Nuning: The question about uniqueness always forces us to think about what shapes us from the inside as well as from the outside. In the beginning, KUNCI was established as a space for cultural studies. We realized that what we are actually doing is escaping from the limitations and prior understandings of what “cultural studies” means. We appropriate the established meaning of cultural studies, and at the same time, seek to build our own ways to be “amateur intellectuals” (as Edward Said posited in Representations of the Intellectual, 1996).4Edward W. Said, Representations of the Intellectual: The 1993 Reith Lectures (New York: Vintage Books, 1996). By “amateur intellectuals,” I mean we move freely in and out of formal institutions. This flexible positionality gives us a certain kind of freedom to avoid fixations (back to AP’s poem, which Ferdi mentioned) and, in our case, to avoid professionalization. We don’t want to specialize in a certain field; rather, we want to have faith in what we deem valuable.
Bing: I really appreciate KUNCI’s epistemic humility and sensitivity. To pick up on the point about “fresh blood,” how has it been to organize and think together with the younger generation? And as a somewhat paradoxical follow-up question to my earlier query on particularity, are there any projects, collectives, artists (in any field) you feel resonate with KUNCI?

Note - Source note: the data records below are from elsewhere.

Lemma parseInt_digits (ds : list char) :
  ds <> [] -> forallb isDigit ds = true -> (length ds <= 15)%nat ->
  parseInt ds 10 = Fin (digitsValue ds * 2 ^ unit_exp).
Proof.
  intros Hne Hds Hlen.
  destruct ds as [|c r]; [congruence |].
  assert (Hc : isDigit c = true)
    by (cbn [forallb] in Hds; now apply andb_true_iff in Hds).
  rewrite (parseInt_leading_digit (c :: r) c r)
    by (try apply trimStart_digits; assumption).
  set (ds := c :: r) in *.
  rewrite takeWhile_all by now apply forallb_digits_radix.
  rewrite radixValue_digits by assumption.
  apply ofZ_exact.
  pose proof (digitsValue_bounds ds Hds) as [H0 H1].
  split; [assumption |].
  eapply Z.lt_le_trans; [eassumption |].
  transitivity (10 ^ 15); [apply Z.pow_le_mono_r; lia | ].
  vm_compute. discriminate.
Qed.

(* ===================================================================== *)
(** * BasePage.getCartItemCount *)
(* ===================================================================== *)

Lemma getCartItemCount_shown (p : page) (t : jsstring) :
  isVisible (cartBadge p) = true -> badgeText (cartBadge p) = Some t ->
  t <> [] -> BasePage.getCartItemCount p = parseInt t 10.
Proof.
  intros Hv Ht Hne. unfold BasePage.getCartItemCount. rewrite Hv, Ht.
  destruct t; [congruence | reflexivity].
Qed.

(** The count is what [parseInt] makes of the badge text: a shown badge
    whose text is [-1] gives a negative count, and one whose text is [abc]
    gives [NaN]. *)
Lemma getCartItemCount_negative_or_NaN :
  BasePage.getCartItemCount (pageWithBadge "-1") = minusOne
  /\ ltb minusOne (Fin 0) = true
  /\ BasePage.getCartItemCount (pageWithBadge "abc") = NaN.
Proof. split; [| split]; vm_compute; reflexivity. Qed.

Dina: I think humility is an important idea to raise here. Humility is an important position that we take when we work with and relate to others. Regardless of organizational age (who has been with the organization since the beginning, middle, or more recently), everyone arrives with their own experience and expertise. So it’s important to listen and “walk together.” This comes from the Zapatista principle of preguntando caminamos, or “walking as we ask questions.”

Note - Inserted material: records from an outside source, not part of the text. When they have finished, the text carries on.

(** * Shallow embedding of the document-family pipeline of agent-M365AT

    Modelled sources:
    - [src/azure_function/document_analyzer.py]: [extract_text],
      [extract_text_from_docx], [extract_text_from_txt];
    - [src/family_analyzer.py]: [analyze_document_family];
    - [src/azure_function/intent_extractor.py]: [extract_search_intent],
      [extract_intent], [merge_fields];
    - [src/document_generator.py]: [generate_from_synthesis].

    Python strings are lists of Unicode code points ([pystr]), byte strings
    are lists of integers in [0, 255].  Python dictionaries are association
    lists that keep insertion order, with the update rule of [dict.__setitem__]
    (replace in place, or append a new key at the end).  The third-party
    services (base64 decoding, python-docx parsing, the chat-completion
    endpoint, [json.loads], [json.dumps]) are oracles: Section variables of
    the development, so every theorem holds for every behaviour of them. *)

From Stdlib Require Import String Ascii.
From Stdlib Require Import List Bool ZArith QArith Lia.
From Stdlib Require Import Sorting.Permutation Sorting.Sorted.
Import ListNotations.
Open Scope Z_scope.

(* ------------------------------------------------------------------------- *)
(** ** Python strings and bytes *)

Definition pystr := list Z.
Definition bytes := list Z.

(** ASCII literal as a Python string. *)
Definition lit (s : string) : pystr :=
  map (fun c => Z.of_nat (nat_of_ascii c)) (list_ascii_of_string s).

Definition nl : pystr := [10].

Fixpoint pystr_eqb (a b : pystr) : bool :=
  match a, b with
  | [], [] => true
  | x :: a', y :: b' => Z.eqb x y && pystr_eqb a' b'
  | _, _ => false
  end.

(** [a < b] on Python strings: lexicographic order on code points, a proper
    prefix being smaller. *)
Fixpoint pystr_ltb (a b : pystr) : bool :=
  match a, b with
  | [], [] => false
  | [], _ :: _ => true
  | _ :: _, [] => false
  | x :: a', y :: b' => Z.ltb x y || (Z.eqb x y && pystr_ltb a' b')
  end.

(** [str.lower()] on the ASCII range: code points of 'A'..'Z' are mapped to
    'a'..'z'; the other code points are kept (the Unicode case mapping of
    non-ASCII letters is not modelled; no suffix test below depends on it). *)
Definition lower_cp (c : Z) : Z :=
  if (65 <=? c) && (c <=? 90) then c + 32 else c.

Definition py_lower (s : pystr) : pystr := map lower_cp s.

(** [s.endswith(suf)] *)
Definition py_endswith (s suf : pystr) : bool :=
  (Nat.leb (length suf) (length s)) &&
  pystr_eqb (skipn (length s - length suf) s) suf.

(** [str.isspace()] for one code point (Unicode White_Space as used by
    CPython: bidirectional classes WS, B, S and category Zs). *)
Definition py_isspace (c : Z) : bool :=
  ((9 <=? c) && (c <=? 13)) || ((28 <=? c) && (c <=? 32)) ||
  (c =? 133) || (c =? 160) || (c =? 5760) ||
  ((8192 <=? c) && (c <=? 8202)) || (c =? 8232) || (c =? 8233) ||
  (c =? 8239) || (c =? 8287) || (c =? 12288).

(** [bool(s.strip())]: the string has a non-whitespace code point. *)
Definition strip_nonempty (s : pystr) : bool :=
  existsb (fun c => negb (py_isspace c)) s.

(** Leading whitespace removed. *)
Fixpoint lstrip_ws (s : pystr) : pystr :=
  match s with
  | c :: s' => if py_isspace c then lstrip_ws s' else s
  | [] => []
  end.

(** [s.strip()] *)
Definition py_strip (s : pystr) : pystr := rev (lstrip_ws (rev (lstrip_ws s))).

(** [bool(s)] for a string. *)
Definition py_truthy_str (s : pystr) : bool :=
  match s with [] => false | _ => true end.

(** [sep.join(xs)] *)
Fixpoint py_join (sep : pystr) (xs : list pystr) : pystr :=
  match xs with
  | [] => []
  | [x] => x
  | x :: xs' => x ++ sep ++ py_join sep xs'
  end.

(** [str(n)] for a natural number. *)
Fixpoint uint_digits (u : Decimal.uint) : pystr :=
  match u with
  | Decimal.Nil => []
  | Decimal.D0 u' => 48 :: uint_digits u'
  | Decimal.D1 u' => 49 :: uint_digits u'
  | Decimal.D2 u' => 50 :: uint_digits u'
  | Decimal.D3 u' => 51 :: uint_digits u'
  | Decimal.D4 u' => 52 :: uint_digits u'
  | Decimal.D5 u' => 53 :: uint_digits u'
  | Decimal.D6 u' => 54 :: uint_digits u'
  | Decimal.D7 u' => 55 :: uint_digits u'
  | Decimal.D8 u' => 56 :: uint_digits u'
  | Decimal.D9 u' => 57 :: uint_digits u'
  end.

Definition py_str_nat (n : nat) : pystr := uint_digits (Nat.to_uint n).

(* ------------------------------------------------------------------------- *)
(** ** Exceptions and results *)

(** The exceptions the modelled functions raise, named after the spec's
    taxonomy.  In the source [NotConfigured], [NoExtractableText] and
    [UnsupportedFormat] are [ValueError]s told apart by their message;
    [CompletionError] is any failure of the chat call or of [json.loads];
    [TypeError] and [AttributeError] are Python's. *)
Inductive exc :=
| NotConfigured
| NoExtractableText
| UnsupportedFormat
| CompletionError
| TypeError
| AttributeError.

Inductive result (A : Type) :=
| Ok (a : A)
| Raise (e : exc).
Arguments Ok {A} a.
Arguments Raise {A} e.

(* ------------------------------------------------------------------------- *)
(** ** [bytes.decode('utf-8')] and [bytes.decode('latin-1')] *)

Definition in_range (lo hi b : Z) : bool := (lo <=? b) && (b <=? hi).
Definition cont (b : Z) : bool := in_range 128 191 b.

(** Strict UTF-8 decoding as CPython does it: overlong forms, surrogates and
    code points above U+10FFFF are rejected ([None] is [UnicodeDecodeError]). *)
Fixpoint utf8_decode (bs : bytes) : option pystr :=
  match bs with
  | [] => Some []
  | b0 :: r0 =>
    if in_range 0 127 b0 then
      option_map (cons b0) (utf8_decode r0)
    else if in_range 194 223 b0 then
      match r0 with
      | b1 :: r1 =>
        if cont b1 then
          option_map (cons (Z.lor (Z.shiftl (Z.land b0 31) 6) (Z.land b1 63)))
                     (utf8_decode r1)
        else None
      | [] => None
      end
    else if in_range 224 239 b0 then
      match r0 with
      | b1 :: b2 :: r2 =>
        let lo1 := if b0 =? 224 then 160 else 128 in
        let hi1 := if b0 =? 237 then 159 else 191 in
        if in_range lo1 hi1 b1 && cont b2 then
          option_map (cons (Z.lor (Z.shiftl (Z.land b0 15) 12)
                             (Z.lor (Z.shiftl (Z.land b1 63) 6) (Z.land b2 63))))
                     (utf8_decode r2)
        else None
      | _ => None
      end
    else if in_range 240 244 b0 then
      match r0 with
      | b1 :: b2 :: b3 :: r3 =>
        let lo1 := if b0 =? 240 then 144 else 128 in
        let hi1 := if b0 =? 244 then 143 else 191 in
        if in_range lo1 hi1 b1 && cont b2 && cont b3 then
          option_map (cons (Z.lor (Z.shiftl (Z.land b0 7) 18)
                             (Z.lor (Z.shiftl (Z.land b1 63) 12)
                               (Z.lor (Z.shiftl (Z.land b2 63) 6) (Z.land b3 63)))))
                     (utf8_decode r3)
        else None
      | _ => None
      end
    else None
  end.

(** Latin-1 maps every byte to the code point of the same value; it never
    fails. *)
Definition latin1_decode (bs : bytes) : pystr := bs.

(* ------------------------------------------------------------------------- *)
(** ** JSON values and Python dictionaries *)

Set Warnings "-register-all,-abstract-large-number".

Inductive json :=
| JNull
| JBool (b : bool)
| JNum (q : Q)
| JStr (s : pystr)
| JArr (xs : list json)
| JObj (kvs : list (pystr * json)).

Definition dict := list (pystr * json).

(** [d.get(k)] *)
Fixpoint dget (k : pystr) (d : dict) : option json :=
  match d with
  | [] => None
  | (k', v) :: d' => if pystr_eqb k k' then Some v else dget k d'
  end.

(** [d.get(k, dflt)] *)
Definition dget_or (k : pystr) (dflt : json) (d : dict) : json :=
  match dget k d with Some v => v | None => dflt end.

(** [k in d] *)
Definition dmem (k : pystr) (d : dict) : bool :=
  match dget k d with Some _ => true | None => false end.

(** [d[k] = v]: an existing key keeps its position, a new key goes last. *)
Fixpoint dset (k : pystr) (v : json) (d : dict) : dict :=
  match d with
  | [] => [(k, v)]
  | (k', v') :: d' =>
    if pystr_eqb k k' then (k', v) :: d' else (k', v') :: dset k v d'
  end.

(** [seq[:n]] on a JSON value: lists and strings are sliced, any other value
    raises [TypeError]. *)
Definition py_slice_to (n : nat) (v : json) : result json :=
  match v with
  | JArr xs => Ok (JArr (firstn n xs))
  | JStr s => Ok (JStr (firstn n s))
  | _ => Raise TypeError
  end.

(* ------------------------------------------------------------------------- *)
(** ** Text extraction ([document_analyzer.py]) *)

(** What python-docx exposes of a parsed document: the text of every
    paragraph, and for every table its rows as lists of cell texts. *)
Record docx := mk_docx {
  paragraphs : list pystr;
  tables : list (list (list pystr))
}.

Section Extraction.

(** [Document(io.BytesIO(file_bytes))] followed by the traversal of its
    paragraphs and tables; [None] when python-docx raises. *)
Variable docx_parse : bytes -> option docx.

(** The cells of one table row: the stripped texts of the non-blank cells,
    joined with [" | "]; a row without such a cell is skipped. *)
Definition row_line (row : list pystr) : list pystr :=
  match map py_strip (filter strip_nonempty row) with
  | [] => []
  | row_text => [py_join (lit " | ") row_text]
  end.

(** [extract_text_from_docx]: any exception yields [""]. *)
Definition extract_text_from_docx (file_bytes : bytes) : pystr :=
  match docx_parse file_bytes with
  | None => []
  | Some doc =>
    let paras := filter strip_nonempty (paragraphs doc) in
    let rows := flat_map (fun table => flat_map row_line table) (tables doc) in
    py_join nl (paras ++ rows)
  end.

(** [extract_text_from_txt]: UTF-8, falling back to Latin-1 (which cannot
    fail, so the outer [except] returning [""] is unreachable). *)
Definition extract_text_from_txt (file_bytes : bytes) : pystr :=
  match utf8_decode file_bytes with
  | Some s => s
  | None => latin1_decode file_bytes
  end.

(** [extract_text]: dispatch on the lowercased suffix. *)
Definition extract_text (file_bytes : bytes) (filename : pystr) : result pystr :=
  let filename_lower := py_lower filename in
  if py_endswith filename_lower (lit ".docx") then
    Ok (extract_text_from_docx file_bytes)
  else if py_endswith filename_lower (lit ".txt") then
    Ok (extract_text_from_txt file_bytes)
  else if py_endswith filename_lower (lit ".doc") then
    Raise UnsupportedFormat
  else
    Ok (extract_text_from_txt file_bytes).

End Extraction.

(* ------------------------------------------------------------------------- *)
(** ** Configuration and observable effects *)

(** [os.environ] *)
Definition environ := list (pystr * pystr).

Fixpoint env_get (k : pystr) (env : environ) : option pystr :=
  match env with
  | [] => None
  | (k', v) :: env' => if pystr_eqb k k' then Some v else env_get k env'
  end.

(** [os.environ.get(k, dflt)] *)
Definition env_get_or (k : pystr) (dflt : pystr) (env : environ) : pystr :=
  match env_get k env with Some v => v | None => dflt end.

(** The keyword arguments shared by the LLM-driven operations. *)
Record azure_args := mk_azure_args {
  azure_endpoint : option pystr;
  azure_api_key : option pystr;
  azure_deployment : option pystr;
  api_version : option pystr
}.

(** [arg or os.environ.get(var)] *)
Definition or_env (arg : option pystr) (var : pystr) (env : environ) : option pystr :=
  match arg with
  | Some s => if py_truthy_str s then Some s else env_get var env
  | None => env_get var env
  end.

(** [arg or dflt] for a string default. *)
Definition or_default (arg : option pystr) (dflt : pystr) : pystr :=
  match arg with
  | Some s => if py_truthy_str s then s else dflt
  | None => dflt
  end.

It’s important to always have assumptions checked, and to have intentions shared and clarified. Can the collective support each member’s personal quest in life and practice? In what ways do we not provide this support, and therefore need to respect each other’s personal space? This process requires a lot of conversation, and as a collective with members from different walks of life, places, and even time zones, sometimes we feel out of touch with others. But that’s also okay because there is an implicit trust that we can always talk whenever it is needed. Although this trust needs to be maintained too.
With regards to generational difference, there were some discussions that emerged (in KUNCI and other forums) on how certain issues, such as precariousness, privilege, or mental health, are more actively raised by the younger generation. Rather than pegging these issues as the concerns of one age group, I guess it is more fruitful to use them as an entry point to comparing material conditions in different time periods, and to see what has changed and what remains. So intergenerational dialogue needs to be maintained in order to study forms of togetherness together.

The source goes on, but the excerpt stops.